What a great place to perform Shakespeare’s Midsummer Night’s Dream: Titania, Oberon and the fairies in the rocky grotto, the workmen, Quince, Bottom, et al rehearsing their play on the colorful tiles that were the kitchen’s, the erstwhile lovers who have run away from Athens on the gravel path, Puck flitting between, bewitching the wrong people into love, Bottom saddled with an ass’s head proving irresistible to the exquisite Titania. But they have to be quick, so quick, because it is the shortest night and this is a fleeting dream.

Failing this, do something unexpected to celebrate the light.

June: inconsequential moments

sunny bike pathIt rained heavily all morning while I read the weekend papers, all lights on to brighten the gloom. Then the rain grew lighter and at some imperceptible point, stopped altogether and the sun began to break through. By late afternoon, it was a real June day. I knew it would be too wet to go up through the woods to my favourite walk on the ridge trail, so I chose the paved bicycle path instead.

It turns out that I don’t need to go into the woods because it is breathing out on either side of the path, a moist, woody, green exhalation like a blessing. A stiff breeze draws my eyes upward. I have not realized how tall the trees are until now nor how many of them are poplars. The wind catches the tops, tossing them first one way and then another, moving wave-like across the height. The poplars sing as they stir. Poplars have always spoken to me. They stood close in by the first home I remember and danced in slight air currents when all else was still.

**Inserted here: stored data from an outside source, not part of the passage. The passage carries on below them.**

Lemma queued_last_queued t t' a h : queued_last t t' a h → queued t' a h.
Proof.
  intros (sc & sc' & l & _ & _ & Hscs & _ & _ & Hl & _). exists sc', (filter (.≠ h) l ++ [h]).
  rewrite Hscs, lookup_insert_eq. split; [done|]. split; [done|]. apply elem_of_app. right. by left.
Qed.

Lemma queued_last_keeps t t' a h a' h' : queued_last t t' a h → queued t a' h' → queued t' a' h'.
Proof.
  intros (sc & sc' & l & Ha & Hq & Hscs & _ & _ & Hl & _) (sc1 & l1 & Ha1 & Hq1 & Hin).
  destruct (decide (a' = a)) as [->|Hne].
  - rewrite Ha in Ha1. injection Ha1 as <-. pose proof (contents_items _ _ Hq) as Hi.
    rewrite (contents_items _ _ Hq1) in Hi. injection Hi as ->.
    exists sc', (filter (.≠ h) l ++ [h]). rewrite Hscs, lookup_insert_eq. split; [done|]. split; [done|].
    destruct (decide (h' = h)) as [->|Hn]; apply elem_of_app; [right; by left|].
    left. by apply list_elem_of_filter.
  - exists sc1, l1. by rewrite Hscs, lookup_insert_ne.
Qed.

Lemma clearFlagsResume_run e f c s t :
  ecs t !! e = Some c → queues_ok t →
  ∃ t', clearFlagsResume e f (set_threads t s) = Done tt (set_threads t' s) ∧
    ecs t' = <[e := with_flags (Z.land (flags c) (inv_flags f)) c]> (ecs t) ∧
    cpus t' = cpus t ∧ localPlace t' = localPlace t ∧ queues_ok t' ∧
    if isBlocked (flags c) && negb (isBlocked (Z.land (flags c) (inv_flags f)))
    then match scheduler_of s t e with
         | Some a => queued_last t t' a (ec_handle e)
         | None => scs t' = scs t ∧ events t' = events t
         end
    else scs t' = scs t ∧ events t' = events t.
Proof.
  intros He Hqs. unfold clearFlagsResume.
  rewrite (kbind_run _ _ _ _ _ (clearFlags_run s e f c t He)).
  erewrite kbind_run by (apply isReady_run; cbn; apply lookup_insert_eq).
  set (t1 := set_ecs _ t). cbn [flags with_flags].
  destruct (isBlocked (flags c) && _); [|by exists t1].
  unfold CapRef_cap, castScheduler, kbind, kget, kret. rewrite orig_set_threads.
  unfold scheduler_of. destruct (isUsable (orig s (sched_ref e))); [|by exists t1].
  rewrite threads_set. change (scs t1) with (scs t).
  destruct (scs t !! getPtr (orig s (sched_ref e))) as [sc|] eqn:Ha; [|by exists t1].
  destruct (Hqs _ _ Ha) as [l Hq].
  destruct (SC_ready_run _ sc l (ec_handle e) s t1 Ha Hq (ec_handle_nonzero e))
    as (t' & Hr & Hecs & Hcp & Hl & Hlast).
  exists t'. split; [done|]. split; [done|]. split; [done|]. split; [done|].
  split; [by apply (queued_last_ok t1 t' _ _ Hqs Hlast) | done].
Qed.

poplars in the windThe path emerges from the shade of the woods to a crescent of mown lawn lying open to the sun. I go as far as the culvert that carries the little brook under the path. The brook edges the woods here, dividing it from the lawn, flowing under ferns and low branches. Today it is babbling busily with the runoff. I wish I could capture its bubbling music.

One cardinal has been singing as I walked and I catch a glimpse of his vivid red and his crested head as he leads me away from his nest. I cannot follow him. I do not fly.

The half hour’s walk has been quiet and contented, easy and relaxed.

Earlier in the day, I listened to author James Lasdun being interviewed mainly about his recent memoir Give Me Everything You Have, the story of his 5 year ordeal at the hands of a cyber stalker, a writer and former student whom he calls Nazrin. Initially Lasdun helped her by sending her novel of life in repressive Iran to his editor, but then Nazrin turns on him, accuses him of stealing her book and selling it to other Iranian writers who publish her stories. She goes on to accuse him on “Comments” of drugging and sexually assaulting women. She caps this by emailing him increasingly violent anti-Semitic threats. None of it is apparently bad enough to merit police action, particularly since Nazrin has left New York City for Los Angeles and is outside of Lasdun’s available police jurisdiction.

Lasdun’s mind is more and more taken up with the harassment. He becomes obsessed with it.  He begins writing an account of what is happening as documentation and the account morphs into a book.

One of the central images he uses in the book is that of Sir Gawain and the Green Knight. The Green Knight rode into the dining hall and challenged the Knights of the Round Table to cut off his head, promising that in a year and a day, he would in turn, cut off his beheader’s head, a give-me-everything-you’ve-got challenge if ever there was one. Sir Gawain beheads him. The Green Knight takes his head under his arm and rides away. Now the real story begins.

Since Lasdun published his book, several other people have contacted him to say that Nazrin has also stalked them. Meanwhile she has stopped communicating. Now there are moments, Lasdun says,when he realizes that life can be inconsequential.

He means that life does not have to be full of high drama and desperate struggle. It does not have to be full of significance and fraught with conflict. Moments can be ordinary and forgettable. He did not have to explain what he meant. You could hear the relief in his voice

Having had an interesting life and having spent a good deal of it dodging and weaving in expectation of the Green Knight’s revenge, I was grateful to be reminded that life can be peacefull and I carried that comfort with me as I took a walk on a breezy late afternoon in mid June.